Nothing. The name was changed from NMRI to MRI because people were afraid of being tested by a Nuclear Magnetic Resonance Indicator. (“Nuclear” refers not to atomic energy but to the nucleus of the cell, which is charged magnetically to get a picture of what is going on.)

Did you know there is no chocolate in “white chocolate.” White chocolate, which is a combination of butter (or oil) and sugar, was commonly called “almond bark.” Almond bark was not very popular until the confections industry renamed it “white chocolate.” Now, it seems white chocolate is everywhere.

Have you noticed that the GOP no longer uses the term “global warming?” Instead, they use the term “global climate change.” The public does not seem to be very alarmed about global climate change; it’s weather.

Simple word changes can make huge differences in perception and, down the road, in attitudes and action.

That is why many lawyers choose to be called attorneys. The public often perceives lawyers as the “bad guys” and attorneys as professionals.

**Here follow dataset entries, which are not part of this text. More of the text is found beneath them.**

(* ===== verification/NetAddr.v ===== *)
(** * Package common/net: addresses, ports and destinations

    [Module NetAddr] models common/net/address.go, port.go and destination.go:
    the three kinds of [Address], the parser that tells them apart, port ranges
    and the constructors of [Destination].  A nil [Address] is [None]. *)
From S2P Require Import Prelude GoStd.

Module NetAddr.

(** ** address.go *)
Definition AddressFamily := Z.
Definition AddressFamilyIPv4 : AddressFamily := 0.
Definition AddressFamilyIPv6 : AddressFamily := 1.
Definition AddressFamilyDomain : AddressFamily := 2.

Definition IsIPv4 (af : AddressFamily) : bool := af =? AddressFamilyIPv4.
Definition IsIPv6 (af : AddressFamily) : bool := af =? AddressFamilyIPv6.
Definition IsIP (af : AddressFamily) : bool :=
  (af =? AddressFamilyIPv4) || (af =? AddressFamilyIPv6).
Definition IsDomain (af : AddressFamily) : bool := af =? AddressFamilyDomain.

(** The implementations of the interface [Address]; the arrays have 4 and 16
    bytes ([addr_wf]). *)
Inductive Address :=
  | ipv4Address (a : bytes)
  | ipv6Address (a : bytes)
  | domainAddress (d : bytes).

#[export] Instance Address_eq_dec : EqDecision Address.
Proof. solve_decision. Defined.

Definition IP (a : Address) : res bytes :=
  match a with ipv4Address ip | ipv6Address ip => Ok ip | domainAddress _ => Panic end.
Definition Domain (a : Address) : res bytes :=
  match a with domainAddress d => Ok d | _ => Panic end.
Definition Family (a : Address) : AddressFamily :=
  match a with
  | ipv4Address _ => AddressFamilyIPv4
  | ipv6Address _ => AddressFamilyIPv6
  | domainAddress _ => AddressFamilyDomain
  end.

Definition isAlphaNum (c : byte) : bool :=
  between 48 57 (b2z c) || between 97 122 (b2z c) || between 65 90 (b2z c).

Definition bytes0 : bytes := replicate 10 x00.

(** [IPAddress(ip)]: an IPv4-mapped IPv6 address becomes an IPv4 one; [None] is
    the nil of an invalid length. *)
Definition IPAddress (ip : bytes) : option Address :=
  match length ip with
  | 4%nat => Some (ipv4Address ip)
  | 16%nat =>
    if bool_decide (take 10 ip = bytes0) && bool_decide (ip !! 10%nat = Some xff)
       && bool_decide (ip !! 11%nat = Some xff)
    then Some (ipv4Address (take 4 (drop 12 ip)))
    else Some (ipv6Address ip)
  | _ => None
  end.

Definition DomainAddress (domain : bytes) : Address := domainAddress domain.

Definition LocalHostIP : option Address := IPAddress (map z2b [127; 0; 0; 1]).
Definition AnyIP : option Address := IPAddress (map z2b [0; 0; 0; 0]).
Definition LocalHostDomain : Address := DomainAddress (lit "localhost").
Definition LocalHostIPv6 : option Address := IPAddress (replicate 15 x00 ++ [x01]).
Definition AnyIPv6 : option Address := IPAddress (replicate 16 x00).

(** [ParseAddress(addr)]: strips a pair of brackets, trims, and takes what
    [net.ParseIP] accepts as an IP address and the rest as a domain. *)
Definition ParseAddress (addr : bytes) : res (option Address) :=
  let lenAddr := zlen addr in
  a ← (if (0 <? lenAddr) && bool_decide (head addr = Some (z2b 91))
          && bool_decide (last addr = Some (z2b 93))
       then or_panic (slice addr 1 (lenAddr - 1)) else Ok addr);
  let trimmed :=
    match head a, last a with
    | Some c, Some d => if negb (isAlphaNum c) || negb (isAlphaNum d) then TrimSpace a else a
    | _, _ => a
    end in
  match ParseIP trimmed with
  | Some ip => Ok (IPAddress ip)
  | None => Ok (Some (DomainAddress trimmed))
  end.

(** The protobuf oneof [IPOrDomain]; [None] is a nil message. *)
Inductive IPOrDomain :=
  | IPOrDomain_Ip (ip : bytes)
  | IPOrDomain_Domain (domain : bytes).

Definition AsAddress (d : option IPOrDomain) : option Address :=
  match d with
  | None => None
  | Some (IPOrDomain_Ip ip) => IPAddress ip
  | Some (IPOrDomain_Domain dom) => Some (DomainAddress dom)
  end.

Definition NewIPOrDomain (addr : Address) : IPOrDomain :=
  match addr with
  | domainAddress d => IPOrDomain_Domain d
  | ipv4Address ip | ipv6Address ip => IPOrDomain_Ip ip
  end.

(** ** port.go *)
Definition Port := Z.  (* uint16 *)

Definition PortFromBytes (port : bytes) : res Port :=
  b ← or_panic (slice port 0 2); Ok (get_be b).

Definition PortFromInt (val : Z) : res Port :=
  if 65535 <? val then Err (NewError "invalid port range: ") else Ok (u16 val).

Record PortRange := { From : Z; To : Z }.   (* uint32 *)
Definition FromPort (p : PortRange) : Port := u16 (From p).
Definition ToPort (p : PortRange) : Port := u16 (To p).
Definition PortRange_Contains (p : PortRange) (port : Port) : bool :=
  (FromPort p <=? port) && (port <=? ToPort p).
Definition SinglePortRange (p : Port) : PortRange := {| From := p; To := p |}.

Record MemoryPortRange := { MFrom : Port; MTo : Port }.
Definition MemoryPortRange_Contains (r : MemoryPortRange) (port : Port) : bool :=
  (MFrom r <=? port) && (port <=? MTo r).

Definition PortListFromProto (l : list PortRange) : list MemoryPortRange :=
  map (fun r => {| MFrom := u16 (From r); MTo := u16 (To r) |}) l.

Fixpoint MemoryPortList_Contains (mpl : list MemoryPortRange) (port : Port) : bool :=
  match mpl with
  | [] => false
  | pr :: mpl' => if MemoryPortRange_Contains pr port then true else MemoryPortList_Contains mpl' port
  end.

(** ** destination.go and network.go *)
Inductive Network := Network_Unknown | Network_RawTCP | Network_TCP | Network_UDP | Network_UNIX.

#[export] Instance Network_eq_dec : EqDecision Network.
Proof. solve_decision. Defined.

Fixpoint HasNetwork (list : list Network) (network : Network) : bool :=
  match list with
  | [] => false
  | value :: list' => if bool_decide (value = network) then true else HasNetwork list' network
  end.

Record Destination := mkDest { DAddress : option Address; DPort : Port; DNetwork : Network }.

Definition TCPDestination (address : option Address) (port : Port) : Destination :=
  {| DNetwork := Network_TCP; DAddress := address; DPort := port |}.
Definition UDPDestination (address : option Address) (port : Port) : Destination :=
  {| DNetwork := Network_UDP; DAddress := address; DPort := port |}.
Definition UnixDestination (address : option Address) : Destination :=
  {| DNetwork := Network_UNIX; DAddress := address; DPort := 0 |}.

Definition IsValid (d : Destination) : bool := negb (bool_decide (DNetwork d = Network_Unknown)).

(** ** Well-formedness *)

(** What [IPAddress] and [DomainAddress] build: the arrays have their length
    and an IPv6 address is not the mapped form of an IPv4 one. *)
Definition addr_wf (a : Address) : Prop :=
  match a with
  | ipv4Address ip => length ip = 4%nat
  | ipv6Address ip => length ip = 16%nat /\ IPAddress ip = Some (ipv6Address ip)
  | domainAddress _ => True
  end.

End NetAddr.
Import NetAddr.

(** ** Lemmas *)
Lemma IPAddress_wf ip a : IPAddress ip = Some a -> addr_wf a.
Proof.
  unfold IPAddress. destruct (length ip) as [|[|[|[|[|n]]]]] eqn:E; try done; [by intros [= <-]|].
  do 11 (destruct n as [|n]; [done|]). destruct n as [|n]; [|done].
  destruct (_ && _) eqn:Em; intros [= <-].
  - simpl. rewrite length_take, length_drop. lia.
  - split; [done|]. unfold IPAddress. by rewrite E, Em.
Qed.

Lemma IPAddress_ip a ip : addr_wf a -> IP a = Ok ip -> IPAddress ip = Some a.
Proof.
  destruct a; simpl; intros Hwf [= <-]; [|by destruct Hwf]. unfold IPAddress. by rewrite Hwf.
Qed.

Lemma ParseIP_address s ip : ParseIP s = Some ip -> exists a, IPAddress ip = Some a.
Proof.
  intros H%ParseIP_length. unfold IPAddress. rewrite H. case_match; eauto.
Qed.

(** [ParseAddress] never panics and never yields nil: no byte is both brackets,
    and what [net.ParseIP] returns has 16 bytes. *)
Lemma ParseAddress_total s : exists a, ParseAddress s = Ok (Some a) /\ addr_wf a.
Proof.
  unfold ParseAddress.
  assert (exists t, (if (0 <? zlen s) && bool_decide (head s = Some (z2b 91))
          && bool_decide (last s = Some (z2b 93))
       then or_panic (slice s 1 (zlen s - 1)) else Ok s) = Ok t) as [t ->].
  { destruct (_ && _) eqn:E; [|eauto]. rewrite slice_Some; [simpl; eauto|lia| |lia].
    destruct s as [|x [|y s]]; [done| |rewrite !zlen_cons; pose proof (zlen_nonneg s); lia].
    simpl in E. apply andb_true_iff in E as [E1%bool_decide_eq_true E2%bool_decide_eq_true].
    rewrite E1 in E2. vm_compute in E2. done. }
  cbn [mbind res_bind]. set (u := match head t with Some _ => _ | None => _ end).
  destruct (ParseIP u) as [ip|] eqn:E; [|by eexists].
  destruct (ParseIP_address _ _ E) as [a Ha]. rewrite Ha. exists a. split; [done|]. by eapply IPAddress_wf.
Qed.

What does the public think about “personal injury lawyers?” It is not pretty. How about a name change that better communicates what PI lawyers do?

Personally, I like the term “negligence attorneys.” A lot of people don’t like to sue — that is until they have a good reason to. Negligence may be a better reason to sue than personal injury.

People get hurt; it is not always somebody else’s fault. However, when we sue for negligence, it is clear who the “bad guy” is.

I say let’s become “negligence attorneys.” The term clearly defines who the good and bad the guys are.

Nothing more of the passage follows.